Keywords: Adult-onset Still's disease; GCK-like kinase (GLK, MAP4K3); mitogen-activated protein kinases (MAPKs); pathogenesis; Th17-related cytokines
Background
Mitogen-activated protein kinases (MAPKs) comprise a family of cytoplasmic serine/threonine protein kinases that are involved in the regulation of key cellular processes including gene induction, cell proliferation, and inflammatory responses [1,2]. There are three major families of MAPKs, namely p38 MAPK, extracellular-regulated protein kinase and c-Jun N-terminal kinase (JNK) [3]. Wong et al. showed that activation of NF-κB, JNK and p38 MAPK play crucial roles in cytokine-mediated signaling pathways in T helper (Th) cells [4]. Moreover, the abnormal activation of intracellular MAPK upon IL-18- stimulation may account for hyperactivity of peripheral lymphocytes in systemic lupus erythematosus (SLE) [5]. A recent study demonstrated that activation of p38 MAPK contributes to Th17-cell effector function as well as the pathogenesis of Th17-mediated disease [6].

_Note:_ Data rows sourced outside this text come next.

(** C5.  Whatever the configuration, the three durations the scheduled
    sequence works with are the clamped ones, [warn_1 = min(max(warn_1,
    0), delay)] and [countdown = min(max(countdown, 0), warn_1)] for the
    delay [max(restart_delay_sec, 0)] of the sequence, so that
    [0 <= countdown <= warn_1 <= delay].  For (300, 600, 10) they are
    (300, 300, 10): nothing is slept before the 1-minute warning, 290
    seconds before the countdown, and ten messages one second apart. *)
Theorem schedule_clamps :
  (forall cfg : MonitorConfig,
      let '(delay, warn_1, countdown) := schedule cfg in
      delay = Z.max (restart_delay_sec cfg) 0
      /\ warn_1 = Z.min (Z.max (warn_1_min_sec cfg) 0) delay
      /\ countdown = Z.min (Z.max (countdown_sec cfg) 0) warn_1
      /\ 0 <= countdown /\ countdown <= warn_1 /\ warn_1 <= delay)
  /\ (forall cfg : MonitorConfig,
         restart_delay_sec cfg = 300 -> warn_1_min_sec cfg = 600 ->
         countdown_sec cfg = 10 ->
         schedule cfg = (300, 300, 10)
         /\ forall W (rcon_send_command : string -> M W string) str_format st,
             let r := run_restart_sequence W rcon_send_command str_format cfg false st in
             forall a, fst r = Return a ->
             exists evs,
               trace (snd r) = trace st ++ evs
               /\ map shape_of evs =
                    [Logged; Sent; Sent; Slept 290]
                      ++ List.concat (repeat [Sent; Slept 1] 10) ++ [Sent; Sent]).
Proof.
  split.
  - intros cfg. unfold schedule. lia.
  - intros cfg Hd Hw Hc.
    assert (Es : schedule cfg = (300, 300, 10)).
    { unfold schedule. rewrite Hd, Hw, Hc. reflexivity. }
    split; [exact Es |].
    intros W rcon fmt st r a Ha.
    destruct (along_scheduled W rcon fmt cfg st) as (evs & Ht & _ & Heq).
    exists evs. split; [exact Ht |].
    rewrite (Heq a Ha). unfold scheduled_steps. rewrite Es. reflexivity.
Qed.

Lemma schedule_clamps_witness :
  schedule (example_config 300 600 10) = (300, 300, 10)
  /\ exists evs,
      trace (snd (run_restart_sequence unit quiet_server default_format
                    (example_config 300 600 10) false (mkState tt []))) = [] ++ evs
      /\ map shape_of evs =
           [Logged; Sent; Sent; Slept 290]
             ++ List.concat (repeat [Sent; Slept 1] 10) ++ [Sent; Sent].
Proof.
  destruct (proj2 schedule_clamps (example_config 300 600 10)
              eq_refl eq_refl eq_refl) as [Hs Hrun].
  split; [exact Hs |].
  exact (Hrun unit quiet_server default_format (mkState tt []) tt eq_refl).
Defined.

(** C10.  Whatever the configuration and whatever the server answers,
    the scheduled sequence asks [time.sleep] for positive durations
    only, never for more than [max(restart_delay_sec, 0)] seconds in
    all, and when it runs to its end for exactly the sleep before the
    1-minute warning ([delay - warn_1], when positive), the sleep before
    the countdown ([warn_1 - countdown], when positive) and one second
    per countdown message, which add up to [max(restart_delay_sec, 0)]. *)
Theorem scheduled_sleeps_sum_to_delay :
  forall W (rcon_send_command : string -> M W string)
         (str_format : string -> Z -> option string)
         (cfg : MonitorConfig) (st : state W),
    let '(delay, warn_1, countdown) := schedule cfg in
    let r := run_restart_sequence W rcon_send_command str_format cfg false st in
    0 <= delay - warn_1 /\ 0 <= warn_1 - countdown
    /\ exists evs,
        trace (snd r) = trace st ++ evs
        /\ Forall (fun s => 0 <= s) (sleeps evs)
        /\ total_sleep evs <= Z.max (restart_delay_sec cfg) 0
        /\ (forall a, fst r = Return a ->
            sleeps evs = pause (delay - warn_1) ++ pause (warn_1 - countdown)
                           ++ repeat 1 (Z.to_nat countdown)
            /\ total_sleep evs = Z.max (restart_delay_sec cfg) 0).
Proof.
  intros W rcon fmt cfg st.
  pose proof (schedule_ordered cfg) as Hord.
  pose proof (planned_sleeps_total cfg) as Htot.
  pose proof (planned_sleeps_positive cfg) as Hpos.
  pose proof (sleeps_scheduled_steps fmt cfg) as Hsl.
  destruct (along_scheduled W rcon fmt cfg st) as (evs & Ht & (rest & Hp) & Heq).
  unfold planned_sleeps in *.
  destruct (schedule cfg) as [[delay warn_1] countdown].
  cbv zeta. split; [lia | split; [lia |]].
  exists evs. split; [exact Ht |].
  rewrite Hp, sleeps_app in Hsl. rewrite <- Hsl in Hpos, Htot.
  apply Forall_app in Hpos. destruct Hpos as [Hpe Hpr].
  rewrite sum_app in Htot. pose proof (sum_nonneg _ Hpr) as Hr.
  split; [| split].
  - eapply Forall_impl; [| exact Hpe]. simpl. intros; lia.
  - unfold total_sleep. lia.
  - intros a Ha. rewrite (Heq a Ha) in *. subst.
    assert (rest = []) as ->.
    { apply (f_equal (@List.length event)) in Hp.
      rewrite length_app in Hp. destruct rest; [reflexivity | simpl in Hp; lia]. }
    cbn [sleeps] in Hsl, Htot. rewrite app_nil_r in Hsl. split; [exact Hsl |].
    unfold total_sleep. cbn [fold_right] in Htot. lia.
Qed.

Lemma scheduled_sleeps_sum_to_delay_witness :
  exists evs,
    trace (snd (run_restart_sequence unit quiet_server default_format
                  (example_config 300 60 10) false (mkState tt []))) = [] ++ evs
    /\ sleeps evs = [240; 50; 1; 1; 1; 1; 1; 1; 1; 1; 1; 1]
    /\ total_sleep evs = 300.
Proof.
  destruct (scheduled_sleeps_sum_to_delay unit quiet_server default_format
              (example_config 300 60 10) (mkState tt []))
    as (_ & _ & evs & Ht & _ & _ & Hret).
  exists evs. split; [exact Ht |].
  exact (Hret tt eq_refl).
Defined.

End RestartFacts.

(** ** The RCON client *)

Module RconFacts.

Import Rcon RconSpec.

(** *** int32 *)

Lemma in_int32_range (x : Z) :
  in_int32 x = true <-> - 2147483648 <= x <= 2147483647.
Proof.
  unfold in_int32, int32_min, int32_max.
  change (2 ^ 31) with 2147483648.
  rewrite andb_true_iff, !Z.leb_le. lia.
Qed.

Lemma int32_round_trip (x : Z) :
  in_int32 x = true -> int32_of_bytes (le_split 4 x) = x.
Proof.
  intros H. apply in_int32_range in H.
  unfold int32_of_bytes. rewrite le_combine_split.
  change (2 ^ (Z.of_nat 4 * 8)) with 4294967296.
  change (2 ^ 31) with 2147483648. change (2 ^ 32) with 4294967296.
  destruct (Z_lt_le_dec x 0) as [Hneg | Hpos].
  - replace (x mod 4294967296) with (x + 4294967296).
    + destruct (Z.ltb_spec (x + 4294967296) 2147483648); lia.
    + apply Z.mod_unique with (q := -1); lia.
  - rewrite Z.mod_small by lia.
    destruct (Z.ltb_spec x 2147483648); lia.
Qed.

Lemma length_le_split_4 (x : Z) : List.length (le_split 4 x) = 4%nat.
Proof. apply length_le_split. Qed.

Lemma pack_i32_ok (x : Z) : in_int32 x = true -> pack_i32 x = Return (le_split 4 x).
Proof. unfold pack_i32. intros ->. reflexivity. Qed.

Lemma pack_i32_inv (x : Z) (bs : list byte) :
  pack_i32 x = Return bs -> in_int32 x = true /\ bs = le_split 4 x.
Proof.
  unfold pack_i32. destruct (in_int32 x); [| discriminate].
  intros H. injection H as <-. auto.
Qed.

Lemma encode_packet_inv (req_id ptype : Z) (body : string) (pkt : list byte) :
  encode_packet req_id ptype body = Return pkt ->
  well_formed (req_id, ptype, utf8_encode body)
  /\ pkt = frame (req_id, ptype, utf8_encode body).
Proof.
  unfold encode_packet, pack_iii, well_formed, frame. simpl.
  destruct (pack_i32 (Z.of_nat (List.length (utf8_encode body)) + 10)) as [a | |] eqn:Ea;
    try discriminate.
  destruct (pack_i32 req_id) as [b | |] eqn:Eb; try discriminate.
  destruct (pack_i32 ptype) as [c | |] eqn:Ec; try discriminate.
  apply pack_i32_inv in Ea, Eb, Ec.
  destruct Ea as [Ha ->], Eb as [Hb ->], Ec as [Hc ->].
  intros H. injection H as <-. repeat split; assumption.
Qed.

Lemma encode_packet_ok (req_id ptype : Z) (body : string) :
  well_formed (req_id, ptype, utf8_encode body) ->
  encode_packet req_id ptype body = Return (frame (req_id, ptype, utf8_encode body)).
Proof.
  unfold well_formed, encode_packet, pack_iii, frame. simpl.
  intros (Hi & Ht & Hl).
  rewrite !pack_i32_ok by assumption. rewrite <- !app_assoc. reflexivity.
Qed.

(** *** Reading exactly [n] bytes *)

Lemma recv_exact_loop_eq (fuel : nat) (chunks : list (list byte)) (remaining : Z) :
  recv_exact_loop fuel chunks remaining =
  if 0 <? remaining then
    match fuel with
    | O => fun sock => (OutOfFuel, sock)
    | S fuel' =>
        bind (recv remaining) (fun chunk =>
          if is_empty chunk then raise (RconError "Connection closed by server")
          else recv_exact_loop fuel' (chunks ++ [chunk])
                               (remaining - Z.of_nat (List.length chunk)))
    end
  else ret (List.concat chunks).
Proof. destruct fuel; reflexivity. Qed.

Lemma concat_snoc {A} (ls : list (list A)) (l : list A) :
  List.concat (ls ++ [l]) = List.concat ls ++ l.
Proof. rewrite concat_app. simpl. rewrite app_nil_r. reflexivity. Qed.

Lemma recv_exact_loop_stream (evs : list recv_event) :
  forall (n fuel : nat) (chunks : list (list byte)) (out : list byte),
    (n <= List.length (stream evs))%nat -> (n <= fuel)%nat ->
    exists evs',
      recv_exact_loop fuel chunks (Z.of_nat n) (mkSocket evs out)
      = (Return (List.concat chunks ++ firstn n (stream evs)), mkSocket evs' out)
      /\ stream evs' = skipn n (stream evs).
Proof.
  assert (Hzero : forall evs0 fuel chunks out,
             exists evs',
               recv_exact_loop fuel chunks (Z.of_nat 0) (mkSocket evs0 out)
               = (Return (List.concat chunks ++ firstn 0 (stream evs0)), mkSocket evs' out)
               /\ stream evs' = skipn 0 (stream evs0)).
  { intros evs0 fuel chunks out. exists evs0. rewrite recv_exact_loop_eq. simpl.
    rewrite app_nil_r. split; reflexivity. }
  induction evs as [| [data |] evs IH]; intros n fuel chunks out Hn Hfuel.
  - simpl in Hn. replace n with 0%nat by lia. apply Hzero.
  - destruct n as [| n]; [apply Hzero |].
    destruct data as [| b data]; [simpl in Hn; lia |].
    destruct fuel as [| fuel]; [lia |].
    rewrite recv_exact_loop_eq.
    replace (0 <? Z.of_nat (S n)) with true by (symmetry; apply Z.ltb_lt; lia).
    unfold bind, recv. cbn [incoming outgoing].
    set (d := b :: data) in *.
    assert (Hd : (1 <= List.length d)%nat) by (subst d; simpl; lia).
    change (stream (Chunk d :: evs)) with (d ++ stream evs) in *.
    rewrite length_app in Hn.
    destruct (Z.leb_spec (Z.of_nat (List.length d)) (Z.of_nat (S n))) as [Hle | Hgt].
    + change (is_empty d) with false. cbv iota.
      replace (Z.of_nat (S n) - Z.of_nat (List.length d))
        with (Z.of_nat (S n - List.length d)) by lia.
      destruct (IH (S n - List.length d)%nat fuel (chunks ++ [d]) out) as (evs' & Hrun & Hst);
        [lia | lia |].
      exists evs'. rewrite Hrun, concat_snoc, <- app_assoc. split.
      * rewrite firstn_app, (firstn_all2 d) by lia. reflexivity.
      * rewrite Hst, skipn_app, (skipn_all2 d) by lia. reflexivity.
    + rewrite Nat2Z.id.
      assert (Hlen : List.length (firstn (S n) d) = S n) by (rewrite length_firstn; lia).
      change (is_empty (firstn (S n) d)) with false. cbv iota.
      rewrite Hlen, Z.sub_diag, recv_exact_loop_eq. cbn [Z.ltb Z.compare ret].
      exists (Chunk (skipn (S n) d) :: evs). rewrite concat_snoc. split.
      * rewrite firstn_app.
        replace (S n - List.length d)%nat with 0%nat by lia.
        rewrite firstn_O, app_nil_r. reflexivity.
      * cbn [stream].
        destruct (skipn (S n) d) as [| x l] eqn:Es.
        { apply (f_equal (@List.length byte)) in Es. rewrite length_skipn in Es.
          change (List.length (@nil byte)) with 0%nat in Es. lia. }
        cbn [is_empty]. rewrite <- Es, skipn_app.
        replace (S n - List.length d)%nat with 0%nat by lia. reflexivity.
  - simpl in Hn. replace n with 0%nat by lia. apply Hzero.
Qed.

MAPK activation is mediated by upstream MAPK kinases, termed MAP2Ks (MKKs) and MAP3Ks (MKKKs). MAP4Ks, upstream kinases of MAP3Ks, likely regulate gene transcription, cell growth, apoptosis, and immune inflammation in response to extracellular signals [7,8]. Germinal center kinase-like kinase (GLK; also termed MAP4K3) is a member of the MAP4K family, which is a subfamily of the sterile 20 protein-like serine/threonine kinases [7]. GLK contains a conserved N-terminal kinase domain, a conserved C-terminal citron homology domain and proline-rich motifs in the middle portion [7]. Lam et al. identified GLK as a novel inducer of apoptosis [9], and apoptosis plays an important role in the pathogenesis of autoimmune diseases [10,11]. Our recent study showed an increased GLK expression that positively correlated with disease severity in patients with SLE [12]. In addition, previous studies showed that GLK-deficient mice were resistant to experimental autoimmune encephalomyelitis (EAE) [12], mediated mainly by Th17 cells [13].
Adult-onset Still's disease (AOSD) is an inflammatory disorder characterized by fever, rash, arthritis, variable multisystemic involvement, and an increase of acute phase reactants [14,15]. Our previous studies and other reports have shown that the levels of proinflammatory cytokines including IL-1β, IL-6, IL-18 and TNF-α are increased in patients with AOSD [16-19]. Furthermore, Th17 cells play an important role in the pathogenesis of AOSD [20]. These observations and a significant association of GLK with lupus disease activity [12] lead us to hypothesize that GLK may play a role in the pathogenesis of AOSD, which shares partial clinical manifestations with SLE. However, there is no data concerning GLK expression in AOSD.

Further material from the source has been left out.